Reference counting can suffer from not being able to collect cycles. A common approach to dealing with this in reference counted systems is to introduce a concept of Strong and Weak references. A strong reference keeps its target live, while a weak does not. A weak reference can be used to access its target if it is still alive. The challenge with any system is safely promoting a weak reference to a strong reference in the presence of concurrency. To achieve this past implementations (for examples, Rust's ARC) use a CAS loop to ensure an atomic creation of the strong reference from a weak. This means the implementation is lock-free and not wait-free. Hence, under contention the promotion can be arbitrarily delayed.
This document describes Verona's approach to reference counting for cowns, which provides a wait-free implementation of all the operations for both strong and weak references.
The rest of the document assumes a familarity with strong and weak references.
In what follows, we will use a separation logic style to present the correct usage of the API.
We will assume the client of this API will provide two function
{ NoStrong * WeakRef}
destructor()
{ emp }
{ NoWeak }
deallocator()
{ emp }
These two function represent the two stage reclaimation of an object with strong and weak references, the first is called when their are no more strong references in the system, and the second is called when all the strong and weak reference have gone.
If you have a StrongRef
, then you can create a second one:
{ StrongRef }
acquire_strong()
{ StrongRef * StrongRef }
If you have a WeakRef
, then you can create a second one:
{ WeakRef }
acquire_weak()
{ WeakRef * WeakRef }
If you have a StrongRef
, then you can drop it:
{ StrongRef }
release_strong()
{ emp }
If this was the last StrongRef
, then it will internally call the destructor
and possibly the deallocator
if there are no WeakRef
s.
Similarly, we can drop a WeakRef
:
{ WeakRef }
b = release_weak()
{ emp }
If this was the last WeakRef
that was dropped, then it will call the deallocator
.
Finally, we have two operations for converting between StrongRef
and WeakRef
:
{ StrongRef }
acquire_weak_from_strong()
{ WeakRef * StrongRef }
{ WeakRef }
b = acquire_strong_from_weak()
{ WeakRef * if b { StrongRef } }
The first is guaranteed to succeed. While, the second can fail if all the strong references have been removed.
The key challenge this implementation addresses is to make all the operations "wait-free", they are guaranteed to terminate in finite time not mater what interference comes from other threads.
This is not typically the case for acquire_strong_from_weak
that normally involves a CAS
loop, and can only be described as "obstruction-free", which is a much weaker property.

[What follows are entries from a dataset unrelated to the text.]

(** X1: a non-empty access token stored with a lifetime of [e] whole
    seconds, other than zero, is reported expired at a later reading of
    the clock exactly when its expiry is an instant a [Date] can hold and
    lies at most five minutes after that reading; an expiry out of range
    is stored as an Invalid Date and is never reported expired.  At the
    instant of the store itself this means: exactly when [e] is at most
    300 and the expiry is in range, so a token that lives five minutes or
    less is stale from the start. *)
Theorem setAccessToken_lifetime_verdict (now later : Z) (a rid rt : JsStr)
    (e : Z) (s : Session) :
  present a ->
  e <> 0 ->
  (isTokenExpired later (setAccessToken now a rid rt (Some e) s) = true
   <-> - max_time <= now + e * 1000 <= max_time
       /\ now + e * 1000 <= later + five_minutes)
  /\ (isTokenExpired now (setAccessToken now a rid rt (Some e) s) = true
      <-> e <= 300 /\ - max_time <= now + e * 1000 <= max_time).
Proof.
  intros Ha He. split.
  - rewrite (lifetime_verdict_later now later a rid rt e s Ha He).
    apply bool_decide_eq_true.
  - rewrite (lifetime_verdict now a rid rt e s Ha He).
    apply bool_decide_eq_true.
Qed.

Lemma setAccessToken_lifetime_verdict_witness :
  isTokenExpired 1000
    (setAccessToken 1000 (JsString "at") (JsString "123") JsUndefined (Some 300)
       (mkSession JsNull JsNull JsNull None)) = true
  /\ isTokenExpired 1000
       (setAccessToken 1000 (JsString "at") (JsString "123") JsUndefined
          (Some (-8640000000002)) (mkSession JsNull JsNull JsNull None)) = false.
Proof.
  split.
  - apply (proj2 (setAccessToken_lifetime_verdict 1000 1000 (JsString "at")
                    (JsString "123") JsUndefined 300
                    (mkSession JsNull JsNull JsNull None) eq_refl
                    ltac:(discriminate))).
    vm_compute. repeat split; discriminate.
  - apply not_true_is_false. intros Hexpired.
    apply (proj2 (setAccessToken_lifetime_verdict 1000 1000 (JsString "at")
                    (JsString "123") JsUndefined (-8640000000002)
                    (mkSession JsNull JsNull JsNull None) eq_refl
                    ltac:(discriminate))) in Hexpired.
    destruct Hexpired as [_ [Hlow _]]. vm_compute in Hlow. apply Hlow. reflexivity.
Defined.

(** The verdict of the recorded expiry alone. *)
Definition expiry_passed (now : Z) (s : Session) : bool :=
  match tokenExpiresAt s with
  | Some (ValidDate t) => bool_decide (t <= now + five_minutes)
  | Some InvalidDate => false
  | None => false
  end.

(** Storing a non-empty access token without a lifetime (or with the
    lifetime 0) does not touch the recorded expiry, so the verdict stays
    what the old expiry says. *)
Lemma setAccessToken_keeps_verdict (now : Z) (a rid rt : JsStr)
    (e : option Z) (s : Session) :
  present a ->
  truthyZ e = false ->
  isTokenExpired now (setAccessToken now a rid rt e s) = expiry_passed now s.
Proof.
  unfold present. intros Ha He.
  rewrite isTokenExpired_general.
  - unfold setAccessToken, expiry_passed. cbn [tokenExpiresAt]. rewrite He.
    reflexivity.
  - unfold setAccessToken. cbn [accessToken]. rewrite Ha. reflexivity.
Qed.

(** ** Escaping query values *)

(** X2: [escapeQueryValue] is injective: two different values never give
    the same text between the quotes of a query. *)
Theorem escapeQueryValue_injective (a b : string) :
  QuickBooksHelper.escapeQueryValue a = QuickBooksHelper.escapeQueryValue b ->
  a = b.
Proof.
  revert b. induction a as [|c a IH]; intros [|d b]; cbn [QuickBooksHelper.escapeQueryValue].
  - reflexivity.
  - destruct (Ascii.eqb d "'"); discriminate.
  - destruct (Ascii.eqb c "'"); discriminate.
  - destruct (Ascii.eqb_spec c "'") as [->|Hc], (Ascii.eqb_spec d "'") as [->|Hd].
    + intros [= H]. f_equal. apply IH, H.
    + intros [= Hhead _]. congruence.
    + intros [= Hhead _]. congruence.
    + intros [= -> H]. f_equal. apply IH, H.
Qed.
Lemma builders_made_from_one_witness :
  ∃ b1 w1 b2 w2 o1 o2,
    QB.invoke 3%positive (QB.call_limit 1) Mock.world = (Return b1, w1)
    ∧ QB.invoke 3%positive (QB.call_limit 1) w1 = (Return b2, w2)
    ∧ b1 ≠ 3%positive ∧ b2 ≠ 3%positive ∧ b1 ≠ b2
    ∧ heap w2 !! 3%positive
      = Some (CellQueryBuilder {|
          qb_firestore := Mock.firestore;
          qb_collectionRef := collection_root Mock.firestore "users";
          qb_constraintDefinitions := 2%positive |})
    ∧ heap w2 !! b1 = Some (CellQueryBuilder o1)
    ∧ heap w2 !! b2 = Some (CellQueryBuilder o2)
    ∧ heap w2 !! 2%positive = Some (CellArray [LimitConstraint type_limit 5])
    ∧ heap w2 !! qb_constraintDefinitions o1
      = Some (CellArray [LimitConstraint type_limit 5;
                         LimitConstraint type_limit 1])
    ∧ heap w2 !! qb_constraintDefinitions o2
      = Some (CellArray [LimitConstraint type_limit 5;
                         LimitConstraint type_limit 1])
    ∧ qb_constraintDefinitions o1 ≠ 2%positive
    ∧ qb_constraintDefinitions o2 ≠ 2%positive
    ∧ qb_constraintDefinitions o1 ≠ qb_constraintDefinitions o2.
Proof.
  apply (builders_made_from_one_do_not_interfere Mock.world 3%positive
           {| qb_firestore := Mock.firestore;
              qb_collectionRef := collection_root Mock.firestore "users";
              qb_constraintDefinitions := 2%positive |}
           [LimitConstraint type_limit 5]); reflexivity.
Defined.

We will assume three global variables:
rc
- the strong reference countwrc
- the weak reference countclosed
- the strong reference count is now closed.

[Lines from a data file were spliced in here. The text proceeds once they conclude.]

(** * Rational: exact fractions over 64-bit machine integers

    A shallow embedding of [class Rational] of [dz2211.cpp] and the
    properties of its construction, arithmetic, comparison and formatting.

    Conventions of the embedding.
    - [int64_t] is a [Z] in [[-2^63, 2^63)], [uint64_t] a [Z] in [[0, 2^64)].
    - Conversions between the two (implicit in the C++ text) are written
      out: [to_i64] and [to_u64].  An arithmetic operator applied to one
      signed and one unsigned operand works on [uint64_t] (usual arithmetic
      conversions), so [numerator_ * other.denominator_] is an unsigned
      product.
    - Signed arithmetic that leaves the range wraps around (two's
      complement), as does [std::abs] on the least value.
    - Integer division by zero, and the signed division of the least value
      by [-1], have no result: the operations return [option]. *)

From Stdlib Require Import ZArith Lia Bool Ascii String.
From Stdlib Require Import DecimalString DecimalZ.

Local Open Scope Z_scope.

(** ** Fixed-width integers *)

Module Int64.

Definition modulus : Z := 18446744073709551616.        (* 2^64 *)
Definition half_modulus : Z := 9223372036854775808.    (* 2^63 *)
Definition min_signed : Z := -9223372036854775808.     (* numeric_limits<int64_t>::min() *)
Definition max_signed : Z := 9223372036854775807.
Definition max_unsigned : Z := 18446744073709551615.

Definition in_i64 (z : Z) : Prop := min_signed <= z <= max_signed.
Definition in_u64 (z : Z) : Prop := 0 <= z <= max_unsigned.

Definition in_i64b (z : Z) : bool := (min_signed <=? z) && (z <=? max_signed).

(** Conversion to [uint64_t]: reduction modulo 2^64. *)
Definition to_u64 (z : Z) : Z := z mod modulus.

(** Conversion to [int64_t]: the representative in the signed range. *)
Definition to_i64 (z : Z) : Z := (z + half_modulus) mod modulus - half_modulus.

(** [int64_t] operators. *)
Definition sneg (a : Z) : Z := to_i64 (- a).
Definition sadd (a b : Z) : Z := to_i64 (a + b).
Definition smul (a b : Z) : Z := to_i64 (a * b).
Definition sdiv (a b : Z) : option Z :=
  if b =? 0 then None
  else if (a =? min_signed) && (b =? -1) then None
  else Some (Z.quot a b).

(** [uint64_t] operators; a signed operand is converted first. *)
Definition uadd (a b : Z) : Z := to_u64 (to_u64 a + to_u64 b).
Definition umul (a b : Z) : Z := to_u64 (to_u64 a * to_u64 b).
Definition udiv (a b : Z) : option Z :=
  if to_u64 b =? 0 then None else Some (to_u64 a / to_u64 b).

(** [std::abs] on [int64_t]. *)
Definition abs64 (a : Z) : Z := to_i64 (Z.abs a).

(** [std::gcd] at the common type [uint64_t]: the greatest common divisor
    of the absolute values. *)
Definition gcd64 (m n : Z) : Z := Z.gcd m n.

End Int64.

Import Int64.

(** ** The error monad of the partial integer operations *)

Definition bind {A B : Type} (m : option A) (k : A -> option B) : option B :=
  match m with
  | Some x => k x
  | None => None
  end.

Notation "x <- m ;; k" := (bind m (fun x => k))
  (at level 61, m at next level, right associativity).

(** ** The class *)

Record Rational : Type := mkRational {
  numerator_ : Z;      (* int64_t *)
  denominator_ : Z     (* uint64_t *)
}.

Definition mul_overflow (a b : Z) : option bool :=
  if (a =? 0) || (b =? 0) then Some false
  else
    let result := smul a b in
    if (a =? min_signed) && (b =? -1) then Some true
    else if (b =? min_signed) && (a =? -1) then Some true
    else if b =? 0 then Some false
    else q <- sdiv result b ;; Some (negb (q =? a)).

Definition add_overflow (a b : Z) : bool :=
  let result := sadd a b in
  if (0 <? a) && (0 <? b) && (result <? 0) then true
  else if (a <? 0) && (b <? 0) && (0 <? result) then true
  else false.

Definition reduce (r : Rational) : option Rational :=
  if numerator_ r =? 0 then Some (mkRational (numerator_ r) 1)
  else
    let gcd_val := to_i64 (gcd64 (abs64 (numerator_ r)) (denominator_ r)) in
    n <- sdiv (numerator_ r) gcd_val ;;
    d <- udiv (denominator_ r) gcd_val ;;
    Some (mkRational n d).

(** [Rational()] *)
Definition Rational_0 : Rational := mkRational 0 1.

(** [Rational(int64_t n)] *)
Definition Rational_1 (n : Z) : Rational := mkRational n 1.

(** [Rational(int64_t num, int64_t denom)] *)
Definition Rational_2 (num denom : Z) : option Rational :=
  if denom =? 0 then reduce (mkRational 0 1)
  else if denom <? 0 then reduce (mkRational (sneg num) (to_u64 (sneg denom)))
  else reduce (mkRational num (to_u64 denom)).

(** The unreduced cross-multiplication that [add_safe] returns from each of
    its three overflow branches, and [operator+] on its direct path. *)
Definition cross_add (a b : Rational) : option Rational :=
  Rational_2
    (to_i64 (uadd (umul (numerator_ a) (denominator_ b))
                  (umul (numerator_ b) (denominator_ a))))
    (to_i64 (umul (denominator_ a) (denominator_ b))).

Definition add_safe (a b : Rational) : option Rational :=
  let gcd_denominators := gcd64 (denominator_ a) (denominator_ b) in
  simp_den1 <- udiv (denominator_ a) gcd_denominators ;;
  simp_den2 <- udiv (denominator_ b) gcd_denominators ;;
  o1 <- mul_overflow (numerator_ a) (to_i64 simp_den2) ;;
  if o1 then cross_add a b
  else
    let term1 := to_i64 (umul (numerator_ a) simp_den2) in
    o2 <- mul_overflow (numerator_ b) (to_i64 simp_den1) ;;
    if o2 then cross_add a b
    else
      let term2 := to_i64 (umul (numerator_ b) simp_den1) in
      if add_overflow term1 term2 then cross_add a b
      else
        let new_numerator := sadd term1 term2 in
        let new_denominator := umul (denominator_ a) simp_den2 in
        Rational_2 new_numerator (to_i64 new_denominator).

(** Short-circuit disjunction of two checks. *)
Definition orelse (c1 c2 : option bool) : option bool :=
  b <- c1 ;; if b then Some true else c2.

(** [operator-()] *)
Definition op_neg (this : Rational) : option Rational :=
  Rational_2 (sneg (numerator_ this)) (to_i64 (denominator_ this)).

(** [operator+] *)
Definition op_add (this other : Rational) : option Rational :=
  c <- orelse (mul_overflow (numerator_ this) (to_i64 (denominator_ other)))
      (orelse (mul_overflow (numerator_ other) (to_i64 (denominator_ this)))
              (mul_overflow (to_i64 (denominator_ this))
                            (to_i64 (denominator_ other)))) ;;
  if c then add_safe this other
  else
    let new_numerator :=
      to_i64 (uadd (umul (numerator_ this) (denominator_ other))
                   (umul (numerator_ other) (denominator_ this))) in
    let new_denominator := umul (denominator_ this) (denominator_ other) in
    Rational_2 new_numerator (to_i64 new_denominator).

(** [operator-] (binary) *)
Definition op_sub (this other : Rational) : option Rational :=
  m <- op_neg other ;; op_add this m.

(** [operator*] *)
Definition op_mul (this other : Rational) : option Rational :=
  c <- orelse (mul_overflow (numerator_ this) (numerator_ other))
              (mul_overflow (to_i64 (denominator_ this))
                            (to_i64 (denominator_ other))) ;;
  if c then
    let gcd1 := gcd64 (abs64 (numerator_ this)) (denominator_ other) in
    let gcd2 := gcd64 (abs64 (numerator_ other)) (denominator_ this) in
    (* [a.numerator_ /= gcd1]: the quotient is taken at [uint64_t] *)
    a_num <- udiv (numerator_ this) gcd1 ;;
    let a_numerator := to_i64 a_num in
    b_denominator <- udiv (denominator_ other) gcd1 ;;
    b_num <- udiv (numerator_ other) gcd2 ;;
    let b_numerator := to_i64 b_num in
    a_denominator <- udiv (denominator_ this) gcd2 ;;
    Rational_2 (smul a_numerator b_numerator)
               (to_i64 (umul a_denominator b_denominator))
  else
    let new_numerator := smul (numerator_ this) (numerator_ other) in
    let new_denominator := umul (denominator_ this) (denominator_ other) in
    Rational_2 new_numerator (to_i64 new_denominator).

(** [operator/] *)
Definition op_div (this other : Rational) : option Rational :=
  if numerator_ other =? 0 then Some (Rational_1 0)
  else
    r <- Rational_2 (to_i64 (denominator_ other)) (numerator_ other) ;;
    op_mul this r.

(** The compound assignments: the value [*this] holds afterwards. *)
Definition op_add_assign (this other : Rational) : option Rational := op_add this other.
Definition op_sub_assign (this other : Rational) : option Rational := op_sub this other.
Definition op_mul_assign (this other : Rational) : option Rational := op_mul this other.
Definition op_div_assign (this other : Rational) : option Rational := op_div this other.

(** [operator==] and the comparisons built on it and on [operator<]. *)
Definition op_eq (this other : Rational) : bool :=
  (numerator_ this =? numerator_ other) && (denominator_ this =? denominator_ other).

Definition op_ne (this other : Rational) : bool := negb (op_eq this other).

Definition op_lt (this other : Rational) : bool :=
  umul (numerator_ this) (denominator_ other) <? umul (numerator_ other) (denominator_ this).

Definition op_le (this other : Rational) : bool := op_lt this other || op_eq this other.
Definition op_gt (this other : Rational) : bool := negb (op_le this other).
Definition op_ge (this other : Rational) : bool := negb (op_lt this other).

(** [std::to_string] on an integer: its decimal digits, with a leading
    minus sign when negative. *)
Definition to_string (z : Z) : string := NilZero.string_of_int (Z.to_int z).

(** [str()] *)
Definition str (this : Rational) : string :=
  if denominator_ this =? 1 then to_string (numerator_ this)
  else (to_string (numerator_ this) ++ "/" ++ to_string (denominator_ this))%string.

(** ** The overflow tests under the language rules

    [mul_overflow] and [add_overflow] compute at [int64_t] the very
    operation they are asked about, before any test.  The definitions above
    let that operation wrap; the language gives it no value when the exact
    result leaves the range.  The definitions below are the same functions
    with that reading: [None] stands for an operation without a defined
    result. *)

Definition checked (z : Z) : option Z :=
  if in_i64b z then Some z else None.

Definition mul_overflow_strict (a b : Z) : option bool :=
  if (a =? 0) || (b =? 0) then Some false
  else
    result <- checked (a * b) ;;
    if (a =? min_signed) && (b =? -1) then Some true
    else if (b =? min_signed) && (a =? -1) then Some true
    else if b =? 0 then Some false
    else q <- sdiv result b ;; Some (negb (q =? a)).

Definition add_overflow_strict (a b : Z) : option bool :=
  result <- checked (a + b) ;;
  if (0 <? a) && (0 <? b) && (result <? 0) then Some true
  else if (a <? 0) && (b <? 0) && (0 <? result) then Some true
  else Some false.

(** ** Specification vocabulary *)

(** The representation invariant of the class: the numerator is an
    [int64_t], the denominator a positive [uint64_t], the pair is in lowest
    terms, and zero is stored as 0/1. *)
Definition Inv (r : Rational) : Prop :=
  in_i64 (numerator_ r) /\
  0 < denominator_ r <= max_unsigned /\
  Z.gcd (Z.abs (numerator_ r)) (denominator_ r) = 1 /\
  (numerator_ r = 0 -> denominator_ r = 1).

(** The values a program can hold: those built by a constructor from
    [int64_t] arguments and those returned by an operator applied to such
    values.  (The compound assignments store what the operators return.) *)
Inductive produced : Rational -> Prop :=
| produced_default : produced Rational_0
| produced_int (n : Z) : in_i64 n -> produced (Rational_1 n)
| produced_pair (n d : Z) (r : Rational) :
    in_i64 n -> in_i64 d -> Rational_2 n d = Some r -> produced r
| produced_neg (a r : Rational) :
    produced a -> op_neg a = Some r -> produced r
| produced_add (a b r : Rational) :
    produced a -> produced b -> op_add a b = Some r -> produced r
| produced_sub (a b r : Rational) :
    produced a -> produced b -> op_sub a b = Some r -> produced r
| produced_mul (a b r : Rational) :
    produced a -> produced b -> op_mul a b = Some r -> produced r
| produced_div (a b r : Rational) :
    produced a -> produced b -> op_div a b = Some r -> produced r.

(** The pair [n / d] in lowest terms. *)
Definition lowest (n d : Z) : Rational :=
  mkRational (n / Z.gcd n d) (d / Z.gcd n d).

In the actually implementation, rc
and closed
are combined into a single machine word.
We signify atomic blocks by enclosing them inside <
and >
.
The implementation of acquire_strong
, acquire_weak
, release_weak
, acquire_weak_from_strong
are all straight forward:
void acquire_strong()
{
<rc++>
}
void acquire_weak()
{
<wrc++>
}
void release_weak()
{
<wrc--; last = (wrc == 0);>
if (last)
deallocator();
}
void acquire_weak_from_strong()
{
<wrc++>
}
The core challenge is their is no machine instruction that can effectively do
< old = rc--; if (old == 1) { closed = true } >
Instead, we must separate the operation into two instructions, the first releases the reference count using an atomic decrement, and the second
applies the closed
using a compare-and-set operation.
<r = rc-->
// A
< b = (!closed && rc == 0); if b (closed := true) > // B
On line //A
it is possible for other threads to successfully perform acquire_strong_from_weak
, and thus multiple threads can be a attempting to perform //B
, thus it needs to be a CAS that checks it has not already been applied.
Unfortunately, this also means that the underlying storage for the reference count could potentially be deallocated. We need any thread at location //A
to effectively hold a weak reference to prevent this deallocation.
To achieve this, we make any acquire_strong_from_weak
effectively relinquish its WeakRef
if it moves the strong reference count up from 0, when the closed is not set.
This ensures that if there are n+1
threads at //A
and the rc==0
, then we have n
weak references protecting there access, and if rc != 0
, then we have n+1
weak references protecting their access.
void release_strong()
{
<r = rc-->
if (r!=0) return
// Try to set the closed
< b = (!closed && rc == 0); if b (closed := true) > // CAS
if (b)
destructor();
release_weak();
}
bool acquire_strong_from_weak()
{
< closed,old = rc++ >
if (closed)
return false;
if (old == 0)
acquire_weak()
return true;
}
A starling based proof can be found in verona_rc_wrc.cvf.